Multi-modal Fusion for Single-Stage Continuous Gesture Recognition

arXiv:2011.04945v241 citations
AI Analysis

This addresses the limitation of two-stage approaches in gesture recognition for applications like robotics and human-machine interaction, though it is incremental in improving efficiency and accuracy.

The paper tackles the problem of continuous gesture recognition by introducing a single-stage framework that detects and classifies multiple gestures in videos without pre-processing segmentation, outperforming state-of-the-art methods on three challenging datasets.
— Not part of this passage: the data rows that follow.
(** ** Tactics *)

(** Turn boolean tests of the code into propositions. *)
Ltac breflect :=
  repeat match goal with
  | H : (_ && _) = true |- _ => apply andb_true_iff in H as [? ?]
  | H : (_ || _) = false |- _ => apply orb_false_iff in H as [? ?]
  | H : negb _ = true |- _ => apply negb_true_iff in H
  | H : negb _ = false |- _ => apply negb_false_iff in H
  | H : Ascii.eqb _ _ = true |- _ => apply Ascii.eqb_eq in H
  | H : Ascii.eqb _ _ = false |- _ => apply Ascii.eqb_neq in H
  | H : Z.ltb _ _ = true |- _ => apply Z.ltb_lt in H
  | H : Z.ltb _ _ = false |- _ => apply Z.ltb_ge in H
  | H : Z.leb _ _ = true |- _ => apply Z.leb_le in H
  | H : Z.leb _ _ = false |- _ => apply Z.leb_gt in H
  | H : Z.eqb _ _ = true |- _ => apply Z.eqb_eq in H
  | H : Z.eqb _ _ = false |- _ => apply Z.eqb_neq in H
  | H : Nat.ltb _ _ = true |- _ => apply Nat.ltb_lt in H
  | H : Nat.ltb _ _ = false |- _ => apply Nat.ltb_ge in H
  | H : Nat.leb _ _ = true |- _ => apply Nat.leb_le in H
  | H : Nat.leb _ _ = false |- _ => apply Nat.leb_gt in H
  | H : Nat.eqb _ _ = true |- _ => apply Nat.eqb_eq in H
  | H : Nat.eqb _ _ = false |- _ => apply Nat.eqb_neq in H
  | H : bool_decide _ = true |- _ => apply bool_decide_eq_true in H
  | H : bool_decide _ = false |- _ => apply bool_decide_eq_false in H
  end.

(** Case split on the scrutinee of an [if] or [match] and reflect the test. *)
Ltac split_if :=
  match goal with
  | |- context [if ?b then _ else _] => destruct b eqn:?; breflect
  | H : context [if ?b then _ else _] |- _ => destruct b eqn:?; breflect
  end.
(** Applied: a full buffer after one prepended byte. *)
Lemma shrink_overruns_witness :
  exists b, (append (replicate 4096 "x"%char) create ≫= prepend (lit "y")) = Some b /\ shrink b = None.
Proof.
  destruct (append_rep create [] (replicate 4096 "x"%char) create_rep) as (b1 & E1 & H1 & _); [vm_compute; reflexivity|].
  assert (Hb : b1 = default create (append (replicate 4096 "x"%char) create)) by (rewrite E1; reflexivity).
  destruct (prepend_rep b1 _ (lit "y") H1) as (b2 & E2 & H2 & H3).
  { rewrite Hb. vm_compute. discriminate. }
  exists b2. split; [rewrite E1; exact E2|]. apply (shrink_overruns b2 _ H2); [discriminate|].
  rewrite H3, Hb. vm_compute. reflexivity.
Defined.

(** [find_crlf] returns the offset of the first CR LF pair of the readable
    bytes, and [nullptr] exactly when they contain none. *)
Theorem find_crlf_correct b c :
  rep b c ->
  match find_crlf b with
  | Some (Some i) => exists rest, c = take i c ++ CRLF ++ rest /\
                     forall a d, c = a ++ CRLF ++ d -> (i <= length a)%nat
  | Some None => forall a d, c <> a ++ CRLF ++ d
  | None => False
  end.
Proof.
  intros Hr. unfold find_crlf, find. rewrite (rep_read _ _ Hr).
  destruct (rep_sizes _ _ Hr) as (-> & _). change (zlen CRLF =? 0) with false. simpl orb.
  assert (zlen CRLF = 2) as E by done.
  destruct (Z.ltb_spec (zlen c) (zlen CRLF)) as [Hl|Hl].
  { intros a d ->. unfold zlen in *. rewrite !length_app in Hl. simpl in Hl. lia. }
  simpl. unfold fast_search. rewrite E. simpl (2 =? 0).
  destruct (Z.ltb_spec (zlen c) 2); [lia|].
  destruct (find_sub CRLF c) as [i|] eqn:F.
  - apply find_sub_Some in F as F'. destruct F' as [[rest Hrest] _].
    exists rest. split; [done|]. intros a d ->.
    destruct (find_sub_least CRLF a d) as (j & Hj & Hle).
    simpl in Hj. rewrite F in Hj. by injection Hj as ->.
  - intros a d ->. destruct (find_sub_least CRLF a d) as (j & Hj & _).
    simpl in Hj. by rewrite F in Hj.
Qed.

Definition line_buffer : t := default create (append (lit "ab" ++ CRLF ++ lit "c") create).

(** Applied to a buffered line. *)
Lemma find_crlf_correct_witness :
  find_crlf line_buffer = Some (Some 2%nat) /\
  forall a d, lit "ab" ++ CRLF ++ lit "c" = a ++ CRLF ++ d -> (2 <= length a)%nat.
Proof.
  assert (rep line_buffer (lit "ab" ++ CRLF ++ lit "c")) as Hr.
  { unfold line_buffer.
    destruct (append_rep create [] (lit "ab" ++ CRLF ++ lit "c") create_rep)
      as (b & -> & Hb & _); [vm_compute; done|exact Hb]. }
  assert (find_crlf line_buffer = Some (Some 2%nat)) as Hf by (vm_compute; reflexivity).
  split; [exact Hf|].
  pose proof (find_crlf_correct line_buffer _ Hr) as H. rewrite Hf in H.
  destruct H as (rest & _ & H). exact H.
Defined.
Gesture recognition is a much studied research area which has myriad real-world applications including robotics and human-machine interaction. Current gesture recognition methods have focused on recognising isolated gestures, and existing continuous gesture recognition methods are limited to two-stage approaches where independent models are required for detection and classification, with the performance of the latter being constrained by detection performance. In contrast, we introduce a single-stage continuous gesture recognition framework, called Temporal Multi-Modal Fusion (TMMF), that can detect and classify multiple gestures in a video via a single model. This approach learns the natural transitions between gestures and non-gestures without the need for a pre-processing segmentation step to detect individual gestures. To achieve this, we introduce a multi-modal fusion mechanism to support the integration of important information that flows from multi-modal inputs, and is scalable to any number of modes. Additionally, we propose Unimodal Feature Mapping (UFM) and Multi-modal Feature Mapping (MFM) models to map uni-modal features and the fused multi-modal features respectively. To further enhance performance, we propose a mid-point based loss function that encourages smooth alignment between the ground truth and the prediction, helping the model to learn natural gesture transitions. We demonstrate the utility of our proposed framework, which can handle variable-length input videos, and outperforms the state-of-the-art on three challenging datasets: EgoGesture, IPN hand, and ChaLearn LAP Continuous Gesture Dataset (ConGD). Furthermore, ablation experiments show the importance of different components of the proposed framework.